As has been mentioned throughout this testimony, the anticipated expansion of pipeline infrastructure to transport CO2 has made PHMSA’s update of current CO2 pipeline regulations a top priority for the agency. PHMSA’s proposed rule on Carbon Dioxide and Hazardous Liquid Pipeline Safety will aim to cover operational and maintenance safety issues relevant to different phases (e.g., supercritical, gaseous, etc.) of CO2 transportation via pipeline—and to address each
of the issues identified by PHMSA in its investigation and enforcement activities involving its investigation of the 2020 pipeline failure in Satartia, Mississippi.
Additionally, PHMSA is appreciative of this Subcommittee’s efforts to understand more about the pipeline industry’s use of hydrogen and natural gas blending and the safety impact to existing gas pipeline infrastructure. As previously noted, PHMSA has been studying this topic, and other hydrogen blending related safety impacts for several years, spending approximately $4 million in research investments on hydrogen projects in 2023. Importantly, PHMSA recently published in the Federal Register a draft information collection to allow PHMSA to collect and identify trends related to the blending of hydrogen gas and natural gas within gas pipelines from operator-reported data.
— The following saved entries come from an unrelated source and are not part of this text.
(* ===== verification/RpcToy.v ===== *)
(** * A concrete instance of the server's crates

    Simple functions with the shapes the laws ask for, to apply theorems to concrete data:
    [hex] as the crate has it; JSON as the bits of a number or as fields in hex; a ciphertext
    that carries its key. *)

From S2P Require Import Prelude Float64 Crates AccountId Bech32 Addresses Wallet.

Module ToyRpc.

#[export] Instance key_entry_countable : Countable KeyEntry.
Proof.
  refine (inj_countable' (fun e => (private_key_hex e, public_key_compressed_hex e, public_key_uncompressed_hex e))
    (fun '(a, b, c) => mkKeyEntry a b c) _).
  by intros [].
Defined.

#[export] Instance keystore_countable : Countable Keystore.
Proof.
  refine (inj_countable' (fun k => (ks_keys k, ks_watch_only k, ks_encrypted k))
    (fun '(a, b, c) => mkKeystore a b c) _).
  by intros [].
Defined.

(** The bits of a positive as characters. *)
Fixpoint bits (p : positive) : list Z :=
  match p with
  | xH => [49]
  | xO p => 48 :: bits p
  | xI p => 49 :: bits p
  end.
Fixpoint of_bits (l : list Z) : option positive :=
  match l with
  | [] => None
  | [b] => if b =? 49 then Some xH else None
  | b :: l => match of_bits l with Some p => Some (if b =? 48 then xO p else xI p) | None => None end
  end.

Lemma bits_cons p : exists b l, bits p = b :: l.
Proof. destruct p; simpl; eauto. Qed.

Lemma of_bits_bits p : of_bits (bits p) = Some p.
Proof.
  induction p as [p IH|p IH|]; [..|done]; cbn [bits];
    destruct (bits_cons p) as (b & l & Hb); rewrite Hb in *; cbn [of_bits] in *; by rewrite IH.
Qed.

Lemma bits_ascii p : Forall (fun b => b = 48 \/ b = 49) (bits p).
Proof. induction p; cbn [bits]; apply Forall_cons; auto. Qed.

Lemma bits_ok p : bytes_ok (bits p).
Proof. eapply Forall_impl; [apply bits_ascii|]. unfold is_byte. intros ? []; lia. Qed.

Lemma ascii_utf8 l : Forall (fun b => 0 <= b < 128) l -> is_utf8 l = true.
Proof.
  induction 1 as [|b l Hb _ IH]; [done|]. simpl. destruct (Z.ltb_spec b 128); [done|lia].
Qed.

(** A letter, then bits. *)
Definition tagged `{Countable A} (t : Z) (x : A) : string := of_bytes (t :: bits (encode x)).
Definition untagged `{Countable A} (t : Z) (s : string) : option A :=
  match as_bytes s with
  | b :: l => if b =? t then of_bits l ≫= decode else None
  | [] => None
  end.

Lemma tagged_bytes `{Countable A} t (x : A) : 0 <= t < 128 -> as_bytes (tagged t x) = t :: bits (encode x).
Proof.
  intros Ht. apply as_bytes_of_bytes. constructor; [unfold is_byte; lia|apply bits_ok].
Qed.

Lemma untagged_tagged `{Countable A} t (x : A) : 0 <= t < 128 -> untagged t (tagged t x) = Some x.
Proof.
  intros Ht. unfold untagged. rewrite tagged_bytes by done. rewrite Z.eqb_refl, of_bits_bits. simpl.
  apply decode_encode.
Qed.

Lemma untagged_other `{Countable A, Countable B} t u (x : B) :
  0 <= u < 128 -> t <> u -> untagged (A := A) t (tagged u x) = None.
Proof.
  intros Hu Htu. unfold untagged. rewrite tagged_bytes by done. by rewrite (proj2 (Z.eqb_neq u t)).
Qed.

Lemma tagged_str `{Countable A} t (x : A) : 0 <= t < 128 -> is_str (tagged t x) = true.
Proof.
  intros Ht. unfold is_str. rewrite tagged_bytes by done. apply ascii_utf8. constructor; [done|].
  eapply Forall_impl; [apply bits_ascii|]. intros ? []; lia.
Qed.

(** [hex::decode]. *)
Definition nibble (c : Z) : option Z :=
  if (48 <=? c) && (c <=? 57) then Some (c - 48)
  else if (97 <=? c) && (c <=? 102) then Some (c - 87)
  else if (65 <=? c) && (c <=? 70) then Some (c - 55)
  else None.
Fixpoint unhex (l : list Z) : option (list Z) :=
  match l with
  | [] => Some []
  | x :: y :: l =>
      match nibble x, nibble y, unhex l with
      | Some a, Some b, Some r => Some (16 * a + b :: r)
      | _, _, _ => None
      end
  | _ => None
  end.

Lemma nibble_byte x : is_byte x ->
  nibble (hex_digit (x / 16)) = Some (x / 16) /\ nibble (hex_digit (x mod 16)) = Some (x mod 16).
Proof.
  assert (H : forall n, 0 <= n < 16 -> nibble (hex_digit n) = Some n).
  { intros n Hn. assert (Hin : In n (map Z.of_nat (seq 0 16))).
    { rewrite <- (Z2Nat.id n) by lia. apply in_map, in_seq. lia. }
    simpl in Hin. repeat (destruct Hin as [<-|Hin]; [done|]). done. }
  unfold is_byte. intros Hx. split; apply H; [|apply Z.mod_pos_bound; lia].
  split; [apply Z.div_pos; lia|apply Z.div_lt_upper_bound; lia].
Qed.

Lemma hex_digit_is_byte x : is_byte x -> is_byte (hex_digit (x / 16)) /\ is_byte (hex_digit (x mod 16)).
Proof.
  intros Hx. destruct (nibble_byte x Hx) as [H1 H2]. unfold nibble in *. unfold is_byte.
  split; repeat case_match; naive_solver lia.
Qed.

Lemma unhex_hex b : bytes_ok b -> unhex (as_bytes (hex_encode b)) = Some b.
Proof.
  intros Hb. unfold hex_encode. rewrite as_bytes_of_bytes.
  - induction Hb as [|x b Hx _ IH]; [done|]. cbn [flat_map app unhex].
    destruct (nibble_byte x Hx) as [-> ->]. rewrite IH. do 2 f_equal. pose proof (Z.div_mod x 16). lia.
  - induction Hb as [|x b Hx _ IH]; [constructor|]. destruct (hex_digit_is_byte x Hx). cbn [flat_map app].
    by repeat apply Forall_cons_2.
Qed.

(** Fields in hex, each closed by a semicolon. *)
Definition field (s : string) : list Z := as_bytes (hex_encode (as_bytes s)) ++ [59].
Definition wallet_text (w : EncryptedWallet) : string :=
  of_bytes ((if ew_encrypted w then 49 else 48) :: flat_map field
    [ew_salt w; ew_data w; ew_check w; ew_nonce w; ew_scheme w]).

Fixpoint next_field (l acc : list Z) : option (string * list Z) :=
  match l with
  | [] => None
  | c :: l =>
      if c =? 59 then match unhex (rev_append acc []) with Some b => Some (of_bytes b, l) | None => None end
      else next_field l (c :: acc)
  end.
Fixpoint fields (n : nat) (l : list Z) : option (list string) :=
  match n with
  | O => match l with [] => Some [] | _ => None end
  | S n =>
      match next_field l [] with
      | Some (s, l) => match fields n l with Some r => Some (s :: r) | None => None end
      | None => None
      end
  end.
Definition wallet_of_text (s : string) : option EncryptedWallet :=
  match as_bytes s with
  | c :: l =>
      if (c =? 48) || (c =? 49) then
        match fields 5 l with
        | Some [a; b; d; e; f] => Some (mkEncryptedWallet (c =? 49) a b d e f)
        | _ => None
        end
      else None
  | [] => None
  end.

Lemma hex_digits_ascii b : bytes_ok b ->
  as_bytes (hex_encode b) = flat_map (fun x => [hex_digit (x / 16); hex_digit (x mod 16)]) b /\
  Forall (fun c => 0 <= c < 128 /\ c <> 59) (as_bytes (hex_encode b)).
Proof.
  intros Hb. assert (Ha : forall x c, nibble c = Some x -> 0 <= c < 128 /\ c <> 59).
  { intros x c. unfold nibble. repeat case_match; naive_solver lia. }
  assert (Hf : Forall (fun c => 0 <= c < 128 /\ c <> 59)
    (flat_map (fun x => [hex_digit (x / 16); hex_digit (x mod 16)]) b)).
  { induction Hb as [|x b Hx _ IH]; [constructor|]. destruct (nibble_byte x Hx). cbn [flat_map app].
    repeat apply Forall_cons_2; eauto. }
  assert (He : as_bytes (hex_encode b) = flat_map (fun x => [hex_digit (x / 16); hex_digit (x mod 16)]) b).
  { apply as_bytes_of_bytes. eapply Forall_impl; [exact Hf|]. unfold is_byte. intros ? [? _]. lia. }
  by rewrite He.
Qed.

Lemma next_field_app d acc l :
  Forall (fun c => 0 <= c < 128 /\ c <> 59) d ->
  next_field (d ++ 59 :: l) acc =
  match unhex (rev_append (rev_append d acc) []) with Some b => Some (of_bytes b, l) | None => None end.
Proof.
  intros Hd. revert acc. induction Hd as [|c d [_ Hc] _ IH]; intros acc; cbn [app next_field]; [done|].
  rewrite (proj2 (Z.eqb_neq _ _)) by done. by rewrite IH.
Qed.

Lemma next_field_field s l : next_field (field s ++ l) [] = Some (s, l).
Proof.
  unfold field. rewrite <- app_assoc. cbn [app].
  rewrite next_field_app by apply hex_digits_ascii, as_bytes_ok.
  rewrite !rev_append_rev, !app_nil_r, rev_involutive, unhex_hex by apply as_bytes_ok.
  by rewrite of_bytes_as_bytes.
Qed.

Lemma fields_app ss : fields (length ss) (flat_map field ss) = Some ss.
Proof.
  induction ss as [|s ss IH]; [done|]. cbn [length fields flat_map]. by rewrite next_field_field, IH.
Qed.

Lemma wallet_text_ascii w :
  Forall (fun c => 0 <= c < 128) ((if ew_encrypted w then 49 else 48) :: flat_map field
    [ew_salt w; ew_data w; ew_check w; ew_nonce w; ew_scheme w]).
Proof.
  apply Forall_cons. split; [destruct (ew_encrypted w); lia|]. apply Forall_flat_map, Forall_forall. intros s _.
  apply Forall_app. split; [|apply Forall_singleton; lia].
  eapply Forall_impl; [apply hex_digits_ascii, as_bytes_ok|]. by intros ? [? _].
Qed.

Lemma wallet_text_bytes w : as_bytes (wallet_text w) = (if ew_encrypted w then 49 else 48) :: flat_map field
    [ew_salt w; ew_data w; ew_check w; ew_nonce w; ew_scheme w].
Proof.
  apply as_bytes_of_bytes. eapply Forall_impl; [apply wallet_text_ascii|]. unfold is_byte. intros; lia.
Qed.

Lemma wallet_of_text_text w : wallet_of_text (wallet_text w) = Some w.
Proof.
  unfold wallet_of_text. rewrite wallet_text_bytes.
  change 5%nat with (length [ew_salt w; ew_data w; ew_check w; ew_nonce w; ew_scheme w]).
  rewrite fields_app. by destruct w as [[]].
Qed.

Definition valid_secret (b : list Z) : bool := (length b =? 32)%nat && forallb (fun x => (0 <=? x) && (x <? 256)) b.

Definition crates : RpcCrates := {|
  hex_decode := fun s => unhex (as_bytes s);
  secp_valid := valid_secret;
  secp_compressed := fun sk => 2 :: sk;
  secp_uncompressed := fun sk => 4 :: sk ++ sk;
  secp_sign := fun sk m => (0, sk ++ sk);
  aead_encrypt := fun k n p => Some (bits (encode k) ++ [0] ++ p);
  aead_decrypt := fun k n c =>
    let h := bits (encode k) ++ [0] in
    if bool_decide (take (length h) c = h) then Some (drop (length h) c) else None;
  keystore_to_json := tagged 75;
  keystore_to_json_pretty := tagged 75;
  keystore_of_json := untagged 75;
  wallet_to_json_pretty := wallet_text;
  wallet_of_json := wallet_of_text;
  b64_std_encode := of_bytes;
  b64_std_decode := fun s => Some (as_bytes s);
|}.

Lemma header_prefix l m r :
  Forall (fun b => b = 48 \/ b = 49) l -> Forall (fun b => b = 48 \/ b = 49) m ->
  take (length (l ++ [0])) (m ++ 0 :: r) = l ++ [0] -> l = m.
Proof.
  intros Hl. revert m. induction Hl as [|x l Hx _ IH]; intros m Hm H.
  - destruct Hm as [|y m Hy Hm]; [done|]. simpl in H. injection H as H1. lia.
  - destruct Hm as [|y m Hy Hm]; simpl in H; injection H as H1 H2; [lia|]. rewrite H1. f_equal. by apply IH.
Qed.

Lemma header_inj p q r : take (length (bits q ++ [0])) (bits p ++ [0] ++ r) = bits q ++ [0] -> q = p.
Proof.
  intros H. apply header_prefix in H; try apply bits_ascii.
  pose proof (of_bits_bits q) as Hq. rewrite H, of_bits_bits in Hq. by injection Hq.
Qed.

#[export] Instance laws {C : Crates} : RpcLaws C crates.
Proof.
  split; cbn -[encode decode tagged untagged wallet_text wallet_of_text is_str].
  - exact unhex_hex.
  - unfold valid_secret. intros b [Hl Hf]%andb_true_iff. apply Nat.eqb_eq in Hl. split; [done|].
    rewrite forallb_forall in Hf. apply Forall_forall. intros x Hx. apply list_elem_of_In, Hf in Hx.
    unfold is_byte. lia.
  - intros. by eexists.
  - intros k n p c [= <-]. rewrite (app_assoc _ [0] p). rewrite bool_decide_true by (by rewrite take_app_length).
    by rewrite drop_app_length.
  - intros k k' n p p' c [= <-]. case_bool_decide as H; [|done]. intros _.
    apply header_inj in H. by apply (inj encode) in H.
  - intros k n p c Hp [= <-]. apply Forall_app. split; [apply bits_ok|]. apply Forall_cons. split; [|done].
    unfold is_byte. lia.
  - intros. by apply untagged_tagged.
  - intros. by apply untagged_tagged.
  - intros ks. unfold wallet_of_text. by rewrite tagged_bytes.
  - exact wallet_of_text_text.
  - intros. by apply tagged_str.
  - intros. by apply tagged_str.
  - intros w. unfold is_str. rewrite wallet_text_bytes. apply ascii_utf8, wallet_text_ascii.
  - done.
Qed.

(* ------------------------------------------------------------------ *)
(** ** JSON values as numbers *)

#[export] Instance f64_eq_dec : EqDecision f64.
Proof. solve_decision. Defined.

Definition f64_to (x : f64) : option bool + (Z * Z) :=
  match x with Fin m e => inr (m, e) | Inf neg => inl (Some neg) | NaN => inl None end.
Definition f64_of (x : option bool + (Z * Z)) : f64 :=
  match x with inr (m, e) => Fin m e | inl (Some neg) => Inf neg | inl None => NaN end.
#[export] Instance f64_countable : Countable f64.
Proof. refine (inj_countable' f64_to f64_of _). by intros []. Defined.

Definition leaf : Type := unit + bool + Z + f64 + string.
Fixpoint json_tree (j : Json) : gen_tree leaf :=
  match j with
  | JNull => GenLeaf (inl (inl (inl (inl tt))))
  | JBool b => GenLeaf (inl (inl (inl (inr b))))
  | JNum n => GenLeaf (inl (inl (inr n)))
  | JFloat x => GenLeaf (inl (inr x))
  | JStr s => GenLeaf (inr s)
  | JArr l => GenNode 0 (map json_tree l)
  | JObj l => GenNode 1 (map (fun p => match p with (k, v) => GenNode 2 [GenLeaf (inr k); json_tree v] end) l)
  end.
Fixpoint tree_json (t : gen_tree leaf) : Json :=
  match t with
  | GenLeaf (inl (inl (inl (inl _)))) => JNull
  | GenLeaf (inl (inl (inl (inr b)))) => JBool b
  | GenLeaf (inl (inl (inr n))) => JNum n
  | GenLeaf (inl (inr x)) => JFloat x
  | GenLeaf (inr s) => JStr s
  | GenNode 0 l => JArr (map tree_json l)
  | GenNode _ l =>
      JObj (map (fun t => match t with GenNode _ [GenLeaf (inr k); v] => (k, tree_json v) | _ => (""%string, JNull) end) l)
  end.

Fixpoint tree_json_tree (j : Json) : tree_json (json_tree j) = j.
Proof.
  destruct j as [| | | | |l|l]; try reflexivity; cbn [json_tree tree_json]; f_equal; rewrite map_map.
  - induction l as [|x l IH]; cbn [map]; [done|]. by rewrite tree_json_tree, IH.
  - induction l as [|[k v] l IH]; cbn [map]; [done|]. cbn [tree_json]. by rewrite tree_json_tree, IH.
Qed.

Definition json_to_string (j : Json) : string := tagged 74 (json_tree j).
Definition json_from_str (s : string) : option Json := option_map tree_json (untagged 74 s).

Lemma json_round j : json_from_str (json_to_string j) = Some j.
Proof. unfold json_from_str, json_to_string. rewrite untagged_tagged by done. simpl. by rewrite tree_json_tree. Qed.
Lemma json_str j : is_str (json_to_string j) = true.
Proof. by apply tagged_str. Qed.

End ToyRpc.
PHMSA understands the Committee’s interest in the implementation of a voluntary information-sharing system (VIS) comprised of PHMSA, other Federal and state agencies, the regulated industry (i.e., pipeline and facility owners and operators), and general public safety or environmental advocacy organizations. The VIS concept is one that is used successfully in other industries, particularly in the aviation field. PHMSA has worked for years on developing a VIS concept for the pipeline sector since the initial congressional mandate in the PIPES Act of 2016 to study the feasibility of such a system. PHMSA looks forward to Congress’s guidance for implementing a program that seeks to encourage collaborative efforts to improve information sharing with the purpose of improving natural gas, hazardous liquid, and carbon dioxide pipeline facility integrity and safety.
Conclusion: Continued Exceptional American Leadership in Pipeline Safety
In closing, I would like to thank you again for the opportunity to discuss with you the critical issues facing PHMSA, our state partners, and the largest, most sophisticated hazardous materials transportation system in the world. Each of the areas I outlined above are areas in which the rest of the world looks to America for leadership: leadership in the marketplace of products for which we are the most efficient in the world; leadership for establishing safety rules, that countries around the world have told me they often adopt in whole to improve their own pipeline safety and environmental protection and harm mitigation; leadership in the rule of law when it comes to disputes and compliance; leadership in research, innovation, and new technologies to improve safety and environmental performance that are sold domestically and exported around the world; leadership in transparency and engagement with affected communities, which other countries also look to as a new standard; and leadership in efficiencies, for all the work that we do.
This work is the result of our collaboration with the congressional committees that authorize our agency and fund our agency, but the kudos for all of the achievement of our agency go to the nearly 650 full-time Federal employees and nearly 200 contractors that make up what I always say is the most unsung agency in the Federal Government.
Thank you again for your efforts to advance bipartisan reauthorization legislation. I look forward to working with you and your colleagues as Congress considers a pipeline safety reauthorization bill that honors the efforts of your colleague, Mr. Payne.